*THE RECORDS*.
Lemma AllocateWithHash_loop_spec fuel : ∀ a h i, alloc_ok a → 0 <= h →
  2 * capacity a <= two32 →
  0 <= i → i + Z.of_nat fuel = capacity a →
  (∀ k, 0 <= k < i → allocated a (nth_try a h k) = true) →
  alloc_outcome a
    (λ id, ∃ k, 0 <= k < capacity a ∧ id = nth_try a h k ∧
                ∀ k', 0 <= k' < k → allocated a (nth_try a h k') = true)
    (AllocateWithHash_loop fuel a (h mod capacity a) i).
Proof.
  induction fuel as [|fuel IH]; intros a h i Hok Hh Hcap Hi Hfuel Htried.
  - exists a, IDMaxLimit, (Some ErrIDsExhausted). split_and!; try done. right.
    split_and!; [done..|]. split; [|done]. intros j Hj.
    destruct (nth_try_cover a h ltac:(lia) j Hj) as (k & Hk & <-). apply Htried. lia.
  - cbn [AllocateWithHash_loop]. pose proof Hok as (HF & Hl & Hc).
    set (n := capacity a) in *. pose proof (Z.mod_pos_bound h n ltac:(lia)) as Hs.
    assert (wrapU32 (maxBlocks a * UintSize) = n) as -> by (rewrite wrapU32_small; unfold n, capacity, UintSize, two32 in *; lia).
    rewrite (wrapU32_small (h mod n + i)) by lia.
    change ((h mod n + i) mod n) with (nth_try a h i). set (id := nth_try a h i).
    assert (0 <= id < n) as Hid by (apply Z.mod_pos_bound; lia). unfold UintSize.
    assert (0 <= id / 64 < maxBlocks a) as Hb.
    { split; [apply Z.div_pos; lia|]. apply Z.div_lt_upper_bound; unfold n, capacity in *; lia. }
    destruct (grow_to_spec (S (Z.to_nat (maxBlocks a))) a (id / 64) Hok Hb ltac:(lia))
      as (a1 & -> & Hok1 & [Hm1 Hs1] & Hlen1).
    destruct (lookup_lt_is_Some_2 (bits a1) (Z.to_nat (id / 64)) ltac:(lia)) as [w Hw]. rewrite Hw.
    pose proof (Z.mod_pos_bound id 64 ltac:(lia)) as Hmod.
    assert (Z.testbit w (id mod 64) = allocated a id) as Hbit.
    { rewrite <- Hs1 by lia. unfold allocated, word. by rewrite Hw. }
    pose proof (word_range a1 (Z.to_nat (id / 64)) Hok1) as Hwr. unfold word in Hwr. rewrite Hw in Hwr. cbn in Hwr.
    rewrite land_bit_zero, Hbit by lia. destruct (allocated a id) eqn:Ea; cbn [negb].
    + assert (capacity a1 = n) as Hn1 by (unfold n, capacity; congruence).
      assert (∀ k, nth_try a1 h k = nth_try a h k) as Hnt by (intros; unfold nth_try; by rewrite Hn1).
      destruct (IH a1 h (i + 1)) as (a2 & id2 & e & E1 & E2 & E3 & E4); try done; try lia.
      { intros k Hk. rewrite Hnt, Hs1 by (apply Z.mod_pos_bound; lia).
        destruct (decide (k = i)) as [->|]; [done|]. apply Htried. lia. }
      rewrite Hn1 in E1. exists a2, id2, e. split_and!; try done; [congruence|].
      assert (same_set a a1) as Hss by (split; [done|]; intros; by apply Hs1).
      destruct E4 as [(-> & Ht & k & Hk & -> & Hk')|(-> & -> & Hx)]; [left|right].
      * split_and!; [done|by eapply took_mono|]. exists k. rewrite Hn1 in Hk. split_and!; try done; try lia.
        intros k' Hk''. rewrite <- Hs1 by (apply Z.mod_pos_bound; lia). rewrite <- Hnt. by apply Hk'.
      * split_and!; [done..|by eapply exhausted_mono].
    + eexists _, _, None. split_and!; [reflexivity|by apply insert_ok, set_bit_range|done|]. left.
      split_and!; [done| |exists i; by split_and!; try lia].
      split_and!; [lia|unfold n in *; lia|done|]. intros j Hj.
      rewrite (allocated_set a1 _ _ w) by done. rewrite Hs1 by done.
      replace (Z.of_nat (Z.to_nat (id / 64)) * 64 + id mod 64) with id; [done|].
      rewrite Z2Nat.id by lia. pose proof (Z.div_mod id 64). lia.
Qed.

Lemma AllocateWithHash_refines a h : alloc_ok a → 0 <= h → 2 * capacity a <= two32 →
  alloc_outcome a
    (λ id, ∃ k, 0 <= k < capacity a ∧ id = nth_try a h k ∧
                ∀ k', 0 <= k' < k → allocated a (nth_try a h k') = true)
    (AllocateWithHash a h).
Proof.
  intros Hok Hh Hcap. unfold AllocateWithHash. pose proof Hok as (_ & Hl & Hc).
  assert (wrapU32 (maxBlocks a * UintSize) = capacity a) as ->
    by (rewrite wrapU32_small; unfold capacity, UintSize, two32 in *; lia).
  apply AllocateWithHash_loop_spec; try done; unfold capacity in *; lia.
Qed.

Lemma Free_refines a id : alloc_ok a → 0 <= id < Z.of_nat (length (bits a)) * 64 →
  ∃ a', Free a id = Ok a' ∧ alloc_ok a' ∧ maxBlocks a' = maxBlocks a ∧
        length (bits a') = length (bits a) ∧
        ∀ j, 0 <= j → allocated a' j = negb (j =? id) && allocated a j.
Proof.
  intros Hok Hid. unfold Free, UintSize. pose proof (Z.mod_pos_bound id 64 ltac:(lia)) as Hmod.
  assert (0 <= id / 64 < Z.of_nat (length (bits a))) as Hb.
  { split; [apply Z.div_pos; lia|]. apply Z.div_lt_upper_bound; lia. }
  destruct (lookup_lt_is_Some_2 (bits a) (Z.to_nat (id / 64)) ltac:(lia)) as [w Hw]. rewrite Hw.
  pose proof (word_range a (Z.to_nat (id / 64)) Hok) as Hwr. unfold word in Hwr. rewrite Hw in Hwr. cbn in Hwr.
  eexists. split; [reflexivity|]. split_and!.
  - apply insert_ok; [done|]. apply clear_bit_range; [done|]. apply Z.shiftl_nonneg. lia.
  - done.
  - cbn. apply length_insert.
  - intros j Hj. rewrite (allocated_clear a _ _ w) by done.
    replace (Z.of_nat (Z.to_nat (id / 64)) * 64 + id mod 64) with id; [done|].
    rewrite Z2Nat.id by lia. pose proof (Z.div_mod id 64). lia.
Qed.

Lemma New_ok n a : 0 < n < two32 → New n = Ok a →
  alloc_ok a ∧ capacity a = n ∧ ∀ j, 0 <= j → allocated a j = (j =? 0).
Proof.
  intros Hn. unfold New, initialSize, UintSize. destruct (_ || _) eqn:E; [done|]. bool_to_prop.
  intros [= <-]. unfold two32 in Hn.
  assert (∃ m, n = 64 * m ∧ 1 <= m) as (m & -> & Hm).
  { exists (n / 64). pose proof (Z.div_mod n 64 ltac:(lia)). lia. }
  assert (wrapU32 (64 * m + 64 - 1) / 64 = m) as Hdiv.
  { rewrite wrapU32_small by (unfold two32; lia).
    replace (64 * m + 64 - 1) with (m * 64 + 63) by lia.
    rewrite Z.div_add_l, (Z.div_small 63) by lia. lia. }
  rewrite Hdiv. change (alter _ _ _) with [1]. unfold alloc_ok, capacity. cbn [bits maxBlocks length].
  split_and!; try (unfold two32; lia).
  - rewrite Forall_singleton. change (Z.lor 0 1) with 1. unfold two64. lia.
  - intros j Hj. unfold allocated, word. cbn [bits]. pose proof (Z.mod_pos_bound j 64 ltac:(lia)).
    pose proof (Z.div_mod j 64 ltac:(lia)). pose proof (Z.div_pos j 64 ltac:(lia) ltac:(lia)).
    destruct (Z.to_nat (j / 64)) as [|k] eqn:Ek; cbn.
    + change (Z.lor 0 1) with (Z.shiftl 1 0). rewrite testbit_shiftl1 by lia.
      assert (j / 64 = 0) by lia. destruct (j =? 0) eqn:Ej; bool_to_prop;
        [subst; done|apply Z.eqb_neq; lia].
    + rewrite Z.bits_0. symmetry. apply Z.eqb_neq. lia.
Qed.

(** ** Runs of the allocator *)
Inductive op := OpAllocate | OpHash (h : Z) | OpFree (id : Z).

(** One call, as the client [keepalived] makes it: IDs freed were allocated. *)
Inductive step (a : IDAllocator) : op → IDAllocator → Prop :=
| step_alloc a' id e : Allocate a = Some (a', id, e) → step a OpAllocate a'
| step_hash h a' id e : 0 <= h → AllocateWithHash a h = Some (a', id, e) → step a (OpHash h) a'
| step_free id a' : 0 <= id → allocated a id = true → Free a id = Ok a' → step a (OpFree id) a'.

Inductive run (a : IDAllocator) : list op → IDAllocator → Prop :=
| run_nil : run a [] a
| run_cons o os b c : step a o b → run b os c → run a (o :: os) c.

(** ** Properties *)

(** From [New n] on, every sequence of [Allocate], [AllocateWithHash] and
    [Free] calls (freeing allocated IDs) keeps the bitmap well-formed: 64-bit
    words, never more than the [n] IDs asked for, and the capacity stays [n]. *)
Theorem idalloc_invariant (n : Z) (a b : IDAllocator) (os : list op)
    (Hn : 0 < n /\ 2 * n <= two32) (Ha : New n = Ok a) (Hrun : run a os b) :
  alloc_ok b ∧ capacity b = n ∧ Z.of_nat (length (bits b)) * 64 <= n.
Proof.
  destruct (New_ok n a) as (Hok & Hc & _); [unfold two32 in *; lia|done|]. clear Ha.
  induction Hrun as [a|a o os b c Hs _ IH].
  - split_and!; try done. unfold alloc_ok, capacity in *. lia.
  - assert (alloc_ok b ∧ maxBlocks b = maxBlocks a) as [Hb Hm].
    { destruct Hs as [b id e H|h b id e Hh H|id b Hid Hal H].
      - destruct (Allocate_refines a Hok) as (x & ? & ? & E & ? & ? & _). simplify_eq; by split.
      - destruct (AllocateWithHash_refines a h) as (x & ? & ? & E & ? & ? & _); [done|done|lia|].
        simplify_eq; by split.
      - destruct (decide (id < Z.of_nat (length (bits a)) * 64)) as [Hlt|].
        + destruct (Free_refines a id Hok) as (x & E & ? & ? & _); [lia|].
          rewrite E in H. simplify_eq; by split.
        + by rewrite allocated_beyond in Hal by lia. }
    apply IH; [done|]. unfold capacity in *. by rewrite Hm.
Qed.

(** C17: [Allocate] terminates; it returns the least free ID and marks exactly
    that one, or [ErrIDsExhausted] with [IDMaxLimit], and this only when every
    ID is taken. *)
Theorem Allocate_least_free (a : IDAllocator) (Hok : alloc_ok a) :
  ∃ a' id e, Allocate a = Some (a', id, e) ∧ alloc_ok a' ∧
    ((e = None ∧ 0 <= id < capacity a ∧ allocated a id = false ∧
      (∀ j, 0 <= j < id → allocated a j = true) ∧
      (∀ j, 0 <= j → allocated a' j = (j =? id) || allocated a j)) ∨
     (e = Some ErrIDsExhausted ∧ id = IDMaxLimit ∧
      (∀ j, 0 <= j < capacity a → allocated a j = true) ∧
      (∀ j, 0 <= j → allocated a' j = allocated a j))).
Proof.
  destruct (Allocate_refines a Hok) as (a' & id & e & H1 & H2 & _ & H3).
  exists a', id, e. split_and!; try done.
  destruct H3 as [(-> & (? & ? & ?) & ?)|(-> & -> & ? & ?)]; auto 10.
Qed.

(** [AllocateWithHash] terminates; with [n] IDs it returns the first free ID
    in the order [h, h+1, ...] modulo [n] and marks exactly that one, or
    [ErrIDsExhausted], and this only when every ID is taken: a hash always
    gets its own slot when that slot is free. *)
Theorem AllocateWithHash_first_free (a : IDAllocator) (h : Z)
    (Hok : alloc_ok a) (Hh : 0 <= h) (Hcap : 2 * capacity a <= two32) :
  ∃ a' id e, AllocateWithHash a h = Some (a', id, e) ∧ alloc_ok a' ∧
    ((e = None ∧ 0 <= id < capacity a ∧ allocated a id = false ∧
      (∃ k, 0 <= k < capacity a ∧ id = (h mod capacity a + k) mod capacity a ∧
            ∀ k', 0 <= k' < k → allocated a ((h mod capacity a + k') mod capacity a) = true) ∧
      (∀ j, 0 <= j → allocated a' j = (j =? id) || allocated a j)) ∨
     (e = Some ErrIDsExhausted ∧ (∀ j, 0 <= j < capacity a → allocated a j = true) ∧
      (∀ j, 0 <= j → allocated a' j = allocated a j))).
Proof.
  destruct (AllocateWithHash_refines a h Hok Hh Hcap) as (a' & id & e & H1 & H2 & _ & H3).
  exists a', id, e. split_and!; try done.
  destruct H3 as [(-> & (? & ? & ?) & ?)|(-> & -> & ? & ?)]; auto 10.
Qed.

(** Freeing an ID that an allocation returned makes exactly that ID free
    again: the allocator is back at the set it had before the allocation. *)
Theorem Free_undoes_allocation (a a' : IDAllocator) (h id : Z)
    (Hok : alloc_ok a) (Hh : 0 <= h) (Hcap : 2 * capacity a <= two32)
    (Ha : AllocateWithHash a h = Some (a', id, None)) :
  ∃ a'', Free a' id = Ok a'' ∧ alloc_ok a'' ∧
         ∀ j, 0 <= j → allocated a'' j = allocated a j.
Proof.
  destruct (AllocateWithHash_refines a h Hok Hh Hcap) as (b & i & e & H1 & H2 & _ & H3).
  rewrite Ha in H1. injection H1 as <- <- <-.
  destruct H3 as [(_ & (Hid & Hfree & Hset) & _)|(He & _)]; [|done].
  assert (id < Z.of_nat (length (bits a')) * 64) as Hlt.
  { destruct (decide (Z.of_nat (length (bits a')) * 64 <= id)) as [Hge|]; [|lia].
    pose proof (allocated_beyond a' id ltac:(lia) Hge) as Hb. by rewrite Hset, Z.eqb_refl in Hb by lia. }
  destruct (Free_refines a' id H2 ltac:(lia)) as (a'' & E & Hok'' & _ & _ & Hclr).
  exists a''. split_and!; try done. intros j Hj. rewrite Hclr, Hset by done.
  destruct (j =? id) eqn:Ej; [|done]. bool_to_prop. subst. by rewrite Hfree.
Qed.

(** ** Witnesses *)
Definition alloc256 : IDAllocator := {| bits := [1]; maxBlocks := 4 |}.

Lemma alloc256_ok : alloc_ok alloc256.
Proof. destruct (New_ok 256 alloc256) as [H _]; [unfold two32; lia|reflexivity|done]. Qed.

Lemma idalloc_invariant_witness :
  capacity {| bits := [1; 1]; maxBlocks := 4 |} = 256.
Proof.
  apply (idalloc_invariant 256 alloc256 _ [OpHash 64]).
  - unfold two32; lia.
  - reflexivity.
  - eapply run_cons; [|apply run_nil]. apply (step_hash _ 64 _ 64 None); [lia|vm_compute; reflexivity].
Defined.

Lemma Allocate_least_free_witness :
  ∃ a' id e, Allocate alloc256 = Some (a', id, e) ∧ alloc_ok a'.
Proof.
  destruct (Allocate_least_free alloc256 alloc256_ok) as (a' & id & e & H & Hok & _). by exists a', id, e.
Defined.

Lemma AllocateWithHash_first_free_witness :
  ∃ a' id e, AllocateWithHash alloc256 512 = Some (a', id, e) ∧ alloc_ok a'.
Proof.
  destruct (AllocateWithHash_first_free alloc256 512 alloc256_ok) as (a' & id & e & H & Hok & _);
    [lia|unfold capacity, two32; cbn; lia|]. by exists a', id, e.
Defined.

*WHAT IS REQUIRED*.
Your answer should consist of every line from the entries that holds "makes".

*EXERCISE RESULT*.
(** One call, as the client [keepalived] makes it: IDs freed were allocated. *)
(** Freeing an ID that an allocation returned makes exactly that ID free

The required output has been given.